Start of Records for this task

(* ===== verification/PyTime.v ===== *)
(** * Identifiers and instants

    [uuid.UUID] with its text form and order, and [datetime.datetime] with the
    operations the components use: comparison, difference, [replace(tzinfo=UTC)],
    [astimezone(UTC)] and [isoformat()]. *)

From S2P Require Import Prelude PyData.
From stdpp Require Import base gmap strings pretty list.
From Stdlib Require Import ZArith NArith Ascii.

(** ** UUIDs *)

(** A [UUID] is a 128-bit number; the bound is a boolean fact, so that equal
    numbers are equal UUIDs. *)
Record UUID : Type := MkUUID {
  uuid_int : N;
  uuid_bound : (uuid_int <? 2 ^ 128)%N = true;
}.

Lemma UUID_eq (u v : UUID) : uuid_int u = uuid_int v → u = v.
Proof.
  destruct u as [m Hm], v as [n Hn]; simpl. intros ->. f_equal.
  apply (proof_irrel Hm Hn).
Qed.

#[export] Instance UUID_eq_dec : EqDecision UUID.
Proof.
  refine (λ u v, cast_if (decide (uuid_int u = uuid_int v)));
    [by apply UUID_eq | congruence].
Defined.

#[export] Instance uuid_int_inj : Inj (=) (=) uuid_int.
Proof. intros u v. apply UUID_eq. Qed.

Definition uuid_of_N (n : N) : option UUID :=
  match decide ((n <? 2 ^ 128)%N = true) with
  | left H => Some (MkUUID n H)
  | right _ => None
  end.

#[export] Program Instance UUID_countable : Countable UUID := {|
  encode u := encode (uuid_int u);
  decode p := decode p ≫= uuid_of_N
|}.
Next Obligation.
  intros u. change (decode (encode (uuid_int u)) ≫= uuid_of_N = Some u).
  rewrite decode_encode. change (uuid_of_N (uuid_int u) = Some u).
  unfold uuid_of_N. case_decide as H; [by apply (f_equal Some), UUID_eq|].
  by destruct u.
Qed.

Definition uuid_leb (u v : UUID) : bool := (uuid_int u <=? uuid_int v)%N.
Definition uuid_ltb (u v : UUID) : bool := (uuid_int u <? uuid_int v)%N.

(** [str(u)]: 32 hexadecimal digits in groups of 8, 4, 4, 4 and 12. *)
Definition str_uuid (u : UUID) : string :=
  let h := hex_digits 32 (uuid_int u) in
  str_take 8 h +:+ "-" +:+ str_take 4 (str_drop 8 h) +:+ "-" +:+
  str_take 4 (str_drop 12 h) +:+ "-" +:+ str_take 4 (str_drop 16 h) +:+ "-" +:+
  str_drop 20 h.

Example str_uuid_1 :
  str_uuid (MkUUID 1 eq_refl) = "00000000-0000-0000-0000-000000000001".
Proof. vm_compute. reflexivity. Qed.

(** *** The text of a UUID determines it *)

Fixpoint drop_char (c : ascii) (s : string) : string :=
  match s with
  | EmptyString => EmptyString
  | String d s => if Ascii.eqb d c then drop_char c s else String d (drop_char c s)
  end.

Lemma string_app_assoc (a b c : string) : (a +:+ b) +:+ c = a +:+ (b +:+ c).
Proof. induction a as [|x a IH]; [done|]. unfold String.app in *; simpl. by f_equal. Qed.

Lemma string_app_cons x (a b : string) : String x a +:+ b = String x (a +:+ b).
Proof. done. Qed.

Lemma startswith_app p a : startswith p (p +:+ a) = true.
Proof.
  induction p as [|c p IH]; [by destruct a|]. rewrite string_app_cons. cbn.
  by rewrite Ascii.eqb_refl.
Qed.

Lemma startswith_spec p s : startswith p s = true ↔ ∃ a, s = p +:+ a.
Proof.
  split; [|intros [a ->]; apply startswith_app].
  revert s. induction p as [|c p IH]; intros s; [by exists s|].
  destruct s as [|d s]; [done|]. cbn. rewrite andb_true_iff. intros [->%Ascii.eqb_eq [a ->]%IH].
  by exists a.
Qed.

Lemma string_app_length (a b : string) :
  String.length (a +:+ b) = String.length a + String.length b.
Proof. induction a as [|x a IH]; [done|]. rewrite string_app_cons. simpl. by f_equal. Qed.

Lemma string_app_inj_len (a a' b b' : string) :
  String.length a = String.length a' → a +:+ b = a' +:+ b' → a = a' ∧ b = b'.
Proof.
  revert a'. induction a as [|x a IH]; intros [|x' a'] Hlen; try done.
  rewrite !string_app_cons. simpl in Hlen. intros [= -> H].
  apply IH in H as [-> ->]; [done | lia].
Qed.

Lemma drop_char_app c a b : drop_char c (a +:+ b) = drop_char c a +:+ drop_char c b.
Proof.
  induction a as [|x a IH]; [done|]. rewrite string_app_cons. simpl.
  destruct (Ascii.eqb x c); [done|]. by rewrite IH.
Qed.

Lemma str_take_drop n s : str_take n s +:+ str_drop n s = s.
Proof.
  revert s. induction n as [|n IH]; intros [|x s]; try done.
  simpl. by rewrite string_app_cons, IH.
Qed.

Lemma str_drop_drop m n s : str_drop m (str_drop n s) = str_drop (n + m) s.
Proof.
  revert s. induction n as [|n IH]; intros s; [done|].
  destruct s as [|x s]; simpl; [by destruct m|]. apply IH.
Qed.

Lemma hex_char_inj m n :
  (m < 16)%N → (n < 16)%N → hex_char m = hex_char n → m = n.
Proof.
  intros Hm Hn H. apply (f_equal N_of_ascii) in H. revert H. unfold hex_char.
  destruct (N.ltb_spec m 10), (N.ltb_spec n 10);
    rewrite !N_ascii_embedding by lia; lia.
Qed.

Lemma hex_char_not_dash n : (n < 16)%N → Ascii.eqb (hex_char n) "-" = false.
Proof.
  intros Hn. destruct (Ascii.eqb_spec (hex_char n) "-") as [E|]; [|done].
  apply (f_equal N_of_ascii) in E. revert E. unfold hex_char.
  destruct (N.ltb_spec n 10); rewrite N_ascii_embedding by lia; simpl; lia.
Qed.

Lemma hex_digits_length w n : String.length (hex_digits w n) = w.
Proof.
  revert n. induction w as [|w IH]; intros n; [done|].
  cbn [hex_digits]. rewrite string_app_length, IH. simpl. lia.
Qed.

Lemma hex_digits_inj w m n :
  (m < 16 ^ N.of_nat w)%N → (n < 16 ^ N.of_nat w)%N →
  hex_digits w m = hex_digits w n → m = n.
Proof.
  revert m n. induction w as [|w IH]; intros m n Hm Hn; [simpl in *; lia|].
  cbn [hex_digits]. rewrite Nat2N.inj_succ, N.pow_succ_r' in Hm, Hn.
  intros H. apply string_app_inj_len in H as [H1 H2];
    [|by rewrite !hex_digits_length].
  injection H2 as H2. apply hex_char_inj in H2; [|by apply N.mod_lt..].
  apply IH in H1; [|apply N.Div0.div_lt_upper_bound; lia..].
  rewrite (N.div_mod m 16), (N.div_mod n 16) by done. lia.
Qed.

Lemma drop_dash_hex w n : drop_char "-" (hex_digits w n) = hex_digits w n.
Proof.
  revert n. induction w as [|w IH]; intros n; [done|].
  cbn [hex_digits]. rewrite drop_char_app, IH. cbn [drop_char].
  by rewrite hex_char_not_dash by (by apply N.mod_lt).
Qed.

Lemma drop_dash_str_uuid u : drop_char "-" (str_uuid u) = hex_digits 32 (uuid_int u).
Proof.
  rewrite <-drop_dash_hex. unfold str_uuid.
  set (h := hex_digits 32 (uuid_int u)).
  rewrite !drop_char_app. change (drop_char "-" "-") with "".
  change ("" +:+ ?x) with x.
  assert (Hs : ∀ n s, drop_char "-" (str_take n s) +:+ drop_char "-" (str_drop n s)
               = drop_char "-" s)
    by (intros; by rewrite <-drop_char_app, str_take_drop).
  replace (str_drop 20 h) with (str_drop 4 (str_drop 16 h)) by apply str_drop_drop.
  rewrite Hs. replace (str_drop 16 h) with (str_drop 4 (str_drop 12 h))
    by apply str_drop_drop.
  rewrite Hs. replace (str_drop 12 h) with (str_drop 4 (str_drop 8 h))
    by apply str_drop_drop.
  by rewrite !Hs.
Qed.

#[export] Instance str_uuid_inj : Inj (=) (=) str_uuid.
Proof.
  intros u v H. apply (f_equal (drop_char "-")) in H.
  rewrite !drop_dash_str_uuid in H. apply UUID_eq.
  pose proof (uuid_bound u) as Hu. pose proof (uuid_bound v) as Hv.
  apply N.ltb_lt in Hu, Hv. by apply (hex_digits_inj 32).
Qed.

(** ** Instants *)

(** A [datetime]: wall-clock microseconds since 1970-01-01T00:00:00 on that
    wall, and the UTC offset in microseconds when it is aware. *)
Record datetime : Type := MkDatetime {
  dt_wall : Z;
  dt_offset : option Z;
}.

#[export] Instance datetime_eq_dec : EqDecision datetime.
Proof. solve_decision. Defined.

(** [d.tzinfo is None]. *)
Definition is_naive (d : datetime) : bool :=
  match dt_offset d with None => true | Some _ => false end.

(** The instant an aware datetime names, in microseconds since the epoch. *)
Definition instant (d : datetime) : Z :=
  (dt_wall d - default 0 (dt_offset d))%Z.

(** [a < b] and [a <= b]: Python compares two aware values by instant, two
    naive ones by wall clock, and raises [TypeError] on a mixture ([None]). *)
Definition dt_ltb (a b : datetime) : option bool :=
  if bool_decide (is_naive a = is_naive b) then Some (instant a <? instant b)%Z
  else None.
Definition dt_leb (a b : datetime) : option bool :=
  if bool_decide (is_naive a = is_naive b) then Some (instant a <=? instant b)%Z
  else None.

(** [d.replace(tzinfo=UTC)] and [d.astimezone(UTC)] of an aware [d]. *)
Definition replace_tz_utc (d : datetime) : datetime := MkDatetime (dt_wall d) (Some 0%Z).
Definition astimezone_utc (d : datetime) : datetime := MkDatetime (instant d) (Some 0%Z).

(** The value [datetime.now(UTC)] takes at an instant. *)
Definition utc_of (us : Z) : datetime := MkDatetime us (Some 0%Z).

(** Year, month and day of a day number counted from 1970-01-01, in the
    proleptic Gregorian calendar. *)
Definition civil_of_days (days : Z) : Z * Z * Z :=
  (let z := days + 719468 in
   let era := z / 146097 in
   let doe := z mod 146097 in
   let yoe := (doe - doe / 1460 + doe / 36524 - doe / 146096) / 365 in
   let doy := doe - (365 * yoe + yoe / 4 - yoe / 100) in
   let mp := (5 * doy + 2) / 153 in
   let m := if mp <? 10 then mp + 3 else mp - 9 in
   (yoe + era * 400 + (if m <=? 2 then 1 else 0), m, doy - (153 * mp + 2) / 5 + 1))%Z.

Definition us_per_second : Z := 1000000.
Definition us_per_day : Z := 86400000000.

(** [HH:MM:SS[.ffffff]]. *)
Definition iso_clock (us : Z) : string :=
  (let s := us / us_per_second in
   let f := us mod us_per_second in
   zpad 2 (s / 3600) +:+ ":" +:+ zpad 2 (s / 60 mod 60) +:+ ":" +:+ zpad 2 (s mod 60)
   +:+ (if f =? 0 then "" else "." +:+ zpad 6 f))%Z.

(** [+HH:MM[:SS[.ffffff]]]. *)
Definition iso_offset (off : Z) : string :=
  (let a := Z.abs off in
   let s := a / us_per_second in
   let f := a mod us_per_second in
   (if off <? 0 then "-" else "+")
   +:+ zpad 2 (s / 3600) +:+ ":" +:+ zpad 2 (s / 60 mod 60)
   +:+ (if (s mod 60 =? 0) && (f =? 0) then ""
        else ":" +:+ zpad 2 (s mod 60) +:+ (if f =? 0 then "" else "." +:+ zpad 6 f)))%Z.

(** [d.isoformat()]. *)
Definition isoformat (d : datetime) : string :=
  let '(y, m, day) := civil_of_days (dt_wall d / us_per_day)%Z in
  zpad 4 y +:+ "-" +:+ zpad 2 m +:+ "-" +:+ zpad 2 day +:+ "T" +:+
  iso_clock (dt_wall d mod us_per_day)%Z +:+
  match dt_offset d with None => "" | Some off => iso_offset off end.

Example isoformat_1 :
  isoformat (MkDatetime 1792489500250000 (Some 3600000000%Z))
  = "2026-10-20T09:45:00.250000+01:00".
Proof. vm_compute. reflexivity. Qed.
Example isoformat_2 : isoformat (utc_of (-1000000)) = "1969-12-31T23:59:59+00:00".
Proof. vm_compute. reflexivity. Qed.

End of Records for this task

What the task requires:
What this exercise asks for is every line of the data above with the word "false".

Written response:
Lemma hex_char_not_dash n : (n < 16)%N → Ascii.eqb (hex_char n) "-" = false.
  match dt_offset d with None => true | Some _ => false end.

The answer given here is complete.